Ethan Ham is showing work that was created using computer facial recognition.
Anthroptic is a series of eight photos in which the computer detected a face where none exists. Each photo has a corresponding short story (which can be heard by dialing 212-330-8284) written by author Benjamin Rosenbaum. Anthroptic was commissioned by The Present Group for an artists’ book. A web-version of the project can be seen at http://www.anthroptic.org.
Mirror is a vertical monitor that displays the mirror image of the viewer, along with superimposed lines displaying where the facial recognition software believes the viewer’s face and eyes are located. Pressing a button uploads the viewer’s image to Flickr.com and displays the previous viewer who most closely matches the current viewer.
Self-Portrait´ is a small sculpture that displays photos from Flickr.com. The photos were selected by the facial recognition software as being likely to contain the face of the artist. Since October 2006 the software has evaluated 3.8 million photos and selected 150 as being a portrait of Ethan. The online version of the project, which can be seen at www.turbulence.org/Works/self-portrait, was commissioned by Turbulence.org with funding from the Jerome Foundation.
The facial recognition algorithm used in these projects was kindly donated by Neurotechnologija.
Ethan is a sculptor and installation artist who often uses kinetics, electronics, and computers in his artwork. His recent shows include the PS122 Gallery, a showing of Rhizome.org commissions at The New Museum of Contemporary Art, and a group show the Photo Resource Center in Boston. Recent commissions include ones from The Present Group, Turbulence.org, and Rhizome.org. Ethan’s background includes stints in the computer game industry as game designer, producer, programmer, and executive. He is an Assistant Professor of New Media at The City College of New York.
Aaron Kreiswirth is exhibiting a selection of photographs from his ongoing series Inflected Topographics. The work is a study of public spaces and the collective, underlying emotion that is manifest in the form and composition of these contemporary landscapes. There are ordinary moments, scenes of leisure and relaxation, yet a vague disquiet disturbs their commonplace facades. The images depict the sublime, superficial beauty of the developed world while channeling a current anxiety and alienation that appears to be a growing and ominous facet of our present societal course. A sense of foreboding arises in contrast to the sunny exteriors and we are left with the impression of a glorious world teetering ever closer to the edge of spiritual abyss.

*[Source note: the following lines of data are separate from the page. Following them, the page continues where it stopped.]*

Lemma elem_of_linspace (q start stop : Q) (num : nat) :
  q ∈ linspace start stop num ↔
  ∃ k, (k < num)%nat ∧
    q = (start + inject_Z (Z.of_nat k)
                 * ((stop - start) / inject_Z (Z.of_nat num - 1)))%Q.
Proof.
  unfold linspace. rewrite list_elem_of_fmap. split.
  - intros (k & -> & Hk%elem_of_seq). exists k. split; [lia | done].
  - intros (k & Hk & ->). exists k. split; [done|]. apply elem_of_seq. lia.
Qed.

Lemma elem_of_default_lags (size l : Z) :
  l ∈ default_lags size ↔
  ∃ k, (k < 30)%nat ∧
    l = (2 * np_rint (0 + inject_Z (Z.of_nat k)
           * (((1 # 2) * inject_Z (maxlag size) - 0) / inject_Z 29)))%Z.
Proof.
  rewrite default_lags_unfold, elem_of_np_unique. unfold default_lags_raw.
  rewrite list_elem_of_fmap. split.
  - intros (q & -> & (k & Hk & ->)%elem_of_linspace). by exists k.
  - intros (k & Hk & ->). eexists. split; [done|].
    apply elem_of_linspace. by exists k.
Qed.

Lemma StronglySorted_lt_head (l : list Z) (m : Z) :
  StronglySorted Z.lt l → m ∈ l → (∀ v, v ∈ l → (m <= v)%Z) → head l = Some m.
Proof.
  intros Hs Hm Hmin. destruct l as [|a l]; [by apply elem_of_nil in Hm|].
  simpl. f_equal. apply StronglySorted_inv in Hs as [_ Ha].
  apply elem_of_cons in Hm as [->|Hm]; [done|].
  rewrite Forall_forall in Ha. specialize (Ha m Hm).
  specialize (Hmin a ltac:(by left)). lia.
Qed.
Lemma teamID_resolves (c : Client) (explicit : string) :
  teamID c explicit = if String.eqb explicit EmptyString then ID (team c) else explicit.
Proof. unfold teamID. now destruct (String.eqb explicit EmptyString). Qed.

Example Atoi_values :
  strconv.Atoi "120" = Some 120
  /\ strconv.Atoi "+7" = Some 7
  /\ strconv.Atoi "-5" = Some (-5)
  /\ strconv.Atoi "soon" = None
  /\ strconv.Atoi "1.5" = None
  /\ strconv.Atoi EmptyString = None
  /\ strconv.Atoi "9223372036854775807" = Some maxInt64
  /\ strconv.Atoi "9223372036854775808" = None.
Proof. repeat split; reflexivity. Qed.

Example retryAfterOf_values :
  retryAfterOf 429 {[ "Retry-After" := ["2"] ]} = 2
  /\ retryAfterOf 429 {[ "Retry-After" := ["400"] ]} = 400
  /\ retryAfterOf 429 {[ "Retry-After" := ["0"] ]} = 1000
  /\ retryAfterOf 429 ∅ = 1000
  /\ retryAfterOf 503 {[ "Retry-After" := ["2"] ]} = 1000.
Proof. repeat split; vm_compute; reflexivity. Qed.

(** ** The request executor *)

Lemma empty_body (b : list Byte.byte) :
  String.eqb (string_of_list_byte b) EmptyString = (if b is [] then true else false).
Proof. destruct b; reflexivity. Qed.

Section Executor.

Context {V : Type}.
Variable unmarshalEnvelope : list Byte.byte -> APIError -> string + APIError.
Variable unmarshalValue : list Byte.byte -> V -> V * option string.
Variable env : Env.

Local Abbreviation exec := (_doRequest unmarshalEnvelope unmarshalValue env).

Lemma errorFromResponse_empty (status : Z) (header : Header) :
  errorFromResponse unmarshalEnvelope status header [] = ErrAPI (bareError status).
Proof. reflexivity. Qed.
(** * Report: the ordered, merging record of [mmf/common/report.py]

    A shallow embedding of the class [Report(OrderedDict)] and the
    properties stated about it.

    Conventions of the embedding.
    - A Report is its backing store, an insertion-ordered association list
      with unique string keys ([odict]); the class overrides [__setattr__],
      so the instance carries no other state.
    - Mutable containers reachable from a field (lists, dicts and other
      mappings) live in a [heap] and are named by [VRef]: two fields may
      hold the same list, and an in-place update is seen through both.
      Tensors are kept by value: the identity of a tensor object, and so
      the sharing of one tensor between two holders, is not tracked.
    - Exceptions are results ([Raise]); warnings are appended to a log
      threaded through the monad [M].
    - [Unmodelled] is not a Python outcome: it marks an input on which the
      embedding makes no statement (a key that is not a string, a format
      field with a name, an integer beyond 64 bits added to a tensor).
    - The code targets Python 3.6 to 3.9: [collections.MutableSequence] is
      the alias of [collections.abc.MutableSequence] removed in 3.10. *)

From Stdlib Require Import ZArith String Ascii List Lia.
From Stdlib Require Import Floats.SpecFloat.
From stdpp Require Import base list strings.

(** ** Values *)

(** Locations are indices into the heap. *)
Abbreviation loc := nat (only parsing).

(** A tensor in row-major layout; elements are binary32 numbers. *)
Record tensor := Tensor { shape : list nat; data : list spec_float }.

#[warnings="-register-all"]
Inductive value :=
| VNone
| VInt (n : Z)
| VFloat (x : spec_float)          (* a Python float, binary64 *)
| VStr (s : string)
| VTensor (t : tensor)
| VTuple (items : list value)
| VAttr (name : string)            (* what a class-level attribute of Report
                                      evaluates to: a bound method *)
| VRef (l : loc).

(** An insertion-ordered mapping with string keys. *)
Definition odict := list (string * value).

(** A mapping object other than the Report under study: its items in
    iteration order, whether its class derives from [dict], and what its
    [get_batch_size()] returns when the class has that method. *)
Record mapping := Mapping {
  entries : odict;
  is_dict : bool;
  batch_size_of : option value
}.

Inductive object :=
| OList (items : list value)       (* a list, the mutable sequence of the
                                      embedding *)
| OMapping (m : mapping)
| OOther.                          (* an object of any other class, neither
                                      a sequence nor a mapping: a set *)

Abbreviation heap := (list object) (only parsing).

(** ** Exceptions, results and the warning log *)

Inductive exn :=
| TypeError
| ArgTypeError (idx : nat)         (* the TypeError of [__init__], naming
                                      the positional index *)
| KeyError (key : string)
| AttributeError (name : string)
| IndexError
| ValueError
| RuntimeError.

Inductive result (A : Type) :=
| Ok (a : A)
| Raise (e : exn)
| Unmodelled.
Arguments Ok {A} a.
Arguments Raise {A} e.
Arguments Unmodelled {A}.

Definition rbind {A B} (r : result A) (f : A -> result B) : result B :=
  match r with
  | Ok a => f a
  | Raise e => Raise e
  | Unmodelled => Unmodelled
  end.

(** Computations that may warn and may raise: the log of the warnings
    passed to [warnings.warn] so far is threaded through. *)
Definition M (A : Type) : Type := list string -> result A * list string.

Definition ret {A} (a : A) : M A := fun w => (Ok a, w).

Definition bind {A B} (m : M A) (f : A -> M B) : M B :=
  fun w =>
    match m w with
    | (Ok a, w') => f a w'
    | (Raise e, w') => (Raise e, w')
    | (Unmodelled, w') => (Unmodelled, w')
    end.

Definition lift {A} (r : result A) : M A := fun w => (r, w).

Definition warn (msg : string) : M unit := fun w => (Ok tt, w ++ [msg]).

Definition run {A} (m : M A) : result A * list string := m [].

Notation "'let*' x := m 'in' k" := (bind m (fun x => k))
  (at level 10, x pattern, m at level 100, k at level 200).
Notation "'let?' x := r 'in' k" := (rbind r (fun x => k))
  (at level 10, x pattern, r at level 100, k at level 200).

Fixpoint foldM {A B} (f : A -> B -> M A) (l : list B) (a : A) : M A :=
  match l with
  | [] => ret a
  | b :: l' => bind (f a b) (foldM f l')
  end.

(** ** The backing store: [OrderedDict] operations *)

Fixpoint getitem (d : odict) (key : string) : option value :=
  match d with
  | [] => None
  | (k, v) :: d' => if String.eqb k key then Some v else getitem d' key
  end.

(** [d[key] = v]: an existing key keeps its position, a new key goes last. *)
Fixpoint setitem (d : odict) (key : string) (v : value) : odict :=
  match d with
  | [] => [(key, v)]
  | (k, x) :: d' =>
      if String.eqb k key then (k, v) :: d' else (k, x) :: setitem d' key v
  end.

Definition keys (d : odict) : list string := fst <$> d.

(** [key in d] *)
Definition contains (d : odict) (key : string) : bool :=
  existsb (String.eqb key) (keys d).

(** [self[key]] *)
Definition __getitem__ (self : odict) (key : string) : result value :=
  match getitem self key with
  | Some v => Ok v
  | None => Raise (KeyError key)
  end.

(** ** Attribute access on a Report *)

Definition __setattr__ (self : odict) (key : string) (v : value) : odict :=
  setitem self key v.

Definition __getattr__ (self : odict) (key : string) : result value :=
  match __getitem__ self key with
  | Raise (KeyError _) => Raise (AttributeError key)
  | r => r
  end.

(** The names bound in the body of [class Report], the property
    [batch_size] apart. *)
Definition report_methods : list string :=
  ["__init__"; "get_batch_size"; "_check_and_load_tuple"; "__setattr__";
   "__getattr__"; "fields"; "apply_fn"; "detach"; "to";
   "accumulate_tensor_fields_and_loss"; "_accumulate_loss"; "copy"].

(** The names a Report inherits from [OrderedDict], [dict] and [object]
    in some version of CPython from 3.6 to 3.9, and those every class
    defined in Python has.  [OrderedDict] is weakly referenceable itself,
    so the subclass gets no [__weakref__]. *)
Definition inherited_attrs : list string :=
  ["clear"; "copy"; "fromkeys"; "get"; "items"; "keys"; "move_to_end";
   "pop"; "popitem"; "setdefault"; "update"; "values";
   "__class__"; "__class_getitem__"; "__contains__"; "__delattr__";
   "__delitem__"; "__dict__"; "__dir__"; "__doc__"; "__eq__"; "__format__";
   "__ge__"; "__getattribute__"; "__getitem__"; "__gt__"; "__hash__";
   "__init_subclass__"; "__ior__"; "__iter__"; "__le__"; "__len__";
   "__lt__"; "__module__"; "__ne__"; "__new__"; "__or__"; "__reduce__";
   "__reduce_ex__"; "__repr__"; "__reversed__"; "__ror__"; "__setitem__";
   "__sizeof__"; "__str__"; "__subclasshook__"].

Definition is_class_attr (name : string) : bool :=
  existsb (String.eqb name) (report_methods ++ inherited_attrs).

(** [self.name] for a name that is not a property: the class is searched
    first, [__getattr__] is the fallback. *)
Definition plain_attr (self : odict) (name : string) : result value :=
  if is_class_attr name then Ok (VAttr name) else __getattr__ self name.

(** The getter of the property [batch_size]: [return self._batch_size]. *)
Definition batch_size (self : odict) : result value :=
  plain_attr self "_batch_size".

(** The expression [self.name].  The property is a class attribute; when
    its getter raises [AttributeError], Python falls back to
    [__getattr__] with the property's own name. *)
Definition getattr (self : odict) (name : string) : result value :=
  if String.eqb name "batch_size" then
    match batch_size self with
    | Raise (AttributeError _) => __getattr__ self name
    | r => r
    end
  else plain_attr self name.

(** The statement [self.name = v]: the class overrides [__setattr__], which
    Python calls for every name, the property's included; the setter of
    [batch_size] is never reached. *)
Definition setattr (self : odict) (name : string) (v : value) : odict :=
  __setattr__ self name v.

Definition get_batch_size (self : odict) : result value :=
  getattr self "batch_size".

Definition fields (self : odict) : list string := keys self.

(** ** Strings, subscripts and type tests *)

(** [s.format( *args )] for templates whose replacement fields are all the
    automatic [{}]; doubled braces are literal braces. *)
Fixpoint py_format (s : string) (args : list string) : result string :=
  match s with
  | EmptyString => Ok EmptyString
  | String c rest =>
      if Ascii.eqb c "{" then
        match rest with
        | EmptyString => Raise ValueError
        | String c' rest' =>
            if Ascii.eqb c' "}" then
              match args with
              | [] => Raise IndexError
              | a :: args' =>
                  let? r := py_format rest' args' in Ok (String.append a r)
              end
            else if Ascii.eqb c' "{" then
              let? r := py_format rest' args in Ok (String "{" r)
            else Unmodelled
        end
      else if Ascii.eqb c "}" then
        match rest with
        | EmptyString => Raise ValueError
        | String c' rest' =>
            if Ascii.eqb c' "}" then
              let? r := py_format rest' args in Ok (String "}" r)
            else Raise ValueError
        end
      else let? r := py_format rest args in Ok (String c r)
  end.

(** [v.format( *args )]: only strings have the method among the modelled
    classes. *)
Definition format_value (h : heap) (v : value) (args : list string)
  : result string :=
  match v with
  | VStr s => py_format s args
  | VRef l =>
      match h !! l with
      | Some (OList _) => Raise (AttributeError "format")
      | _ => Unmodelled
      end
  | _ => Raise (AttributeError "format")
  end.

Definition numel (sh : list nat) : nat := foldr Nat.mul 1 sh.

(** [t[i]]: the [i]-th slice along the leading axis. *)
Definition tensor_getitem (t : tensor) (i : nat) : result tensor :=
  match shape t with
  | [] => Raise IndexError
  | n :: tl =>
      if (i <? n)%nat
      then Ok (Tensor tl (take (numel tl) (drop (i * numel tl) (data t))))
      else Raise IndexError
  end.

(** [v[i]] for an index [i >= 0]. *)
Definition subscript (h : heap) (v : value) (i : nat) : result value :=
  match v with
  | VTuple items =>
      match items !! i with Some x => Ok x | None => Raise IndexError end
  | VStr s =>
      match String.get i s with
      | Some c => Ok (VStr (String c EmptyString))
      | None => Raise IndexError
      end
  | VTensor t => let? r := tensor_getitem t i in Ok (VTensor r)
  | VRef l =>
      match h !! l with
      | Some (OList items) =>
          match items !! i with Some x => Ok x | None => Raise IndexError end
      | _ => Unmodelled
      end
  | VNone | VInt _ | VFloat _ | VAttr _ => Raise TypeError
  end.

Definition as_mapping (h : heap) (v : value) : option mapping :=
  match v with
  | VRef l => match h !! l with Some (OMapping m) => Some m | _ => None end
  | _ => None
  end.

(** [isinstance(v, collections.abc.Mapping)] *)
Definition is_mapping (h : heap) (v : value) : bool :=
  match as_mapping h v with Some _ => true | None => false end.

(** [isinstance(v, (tuple, list))] *)
Definition is_tuple_or_list (h : heap) (v : value) : bool :=
  match v with
  | VTuple _ => true
  | VRef l => match h !! l with Some (OList _) => true | _ => false end
  | _ => false
  end.
(** [a] is a zero, a finite number or an infinity of sign [s]. *)
Definition signed (s : bool) (a : double) : Prop :=
  match a with
  | S754_zero s' | S754_infinity s' | S754_finite s' _ _ => s' = s
  | S754_nan => False
  end.

(** [strtod] can convert a prefix of [s]. *)
Definition numeric (s : string) : bool :=
  let '(neg, r) := read_sign (skip_space s) in
  match strip_prefix_ci "inf" r, strip_prefix_ci "nan" r,
        strtod_hex neg r, strtod_dec neg r with
  | None, None, None, None => false
  | _, _, _, _ => true
  end.

(** A bound as [parse_arguments] gets it: [atof] gives no sign of a token
    that is not a number. *)
Definition read_bound (s : string) : double :=
  if numeric s then atof s else zero.

(** The configuration of a run that passes validation and planning. *)
Definition run_config (argv : list string) : extraction_config :=
  match argv with
  | [_; a1; a2; a3; a4; a5; a6] =>
      let c := parsed_config a1 a2 a3 a4 a5 a6 in
      match to_int (grid_quotient c) with
      | Some n => planned_config c n
      | None => c
      end
  | _ => cfg_uninit
  end.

The exhibition also includes Apples and Oranges, a short conceptual video that is at once a playful stop-motion abstraction and a violent and strangely unnerving political satire.
Aaron Kreiswirth is a photographer and documentary filmmaker who lives in Brooklyn, NY. He recently graduated from Pratt Institute with an MFA in Photography and holds an MA in Media Studies from the New School and a BA in Philosophy from Cornell. He has recently exhibited in group shows BAMart (Captured: Ten Pratt Photographers) and Hunter College (CAA NY Area MFA Exhibition) and is featured in the current edition of Revista Asterisco, a Colombian-based art publication. Aaron’s work is included in the Inventory of Daniel Cooney Fine Art and in the private collections of various NY-based clients.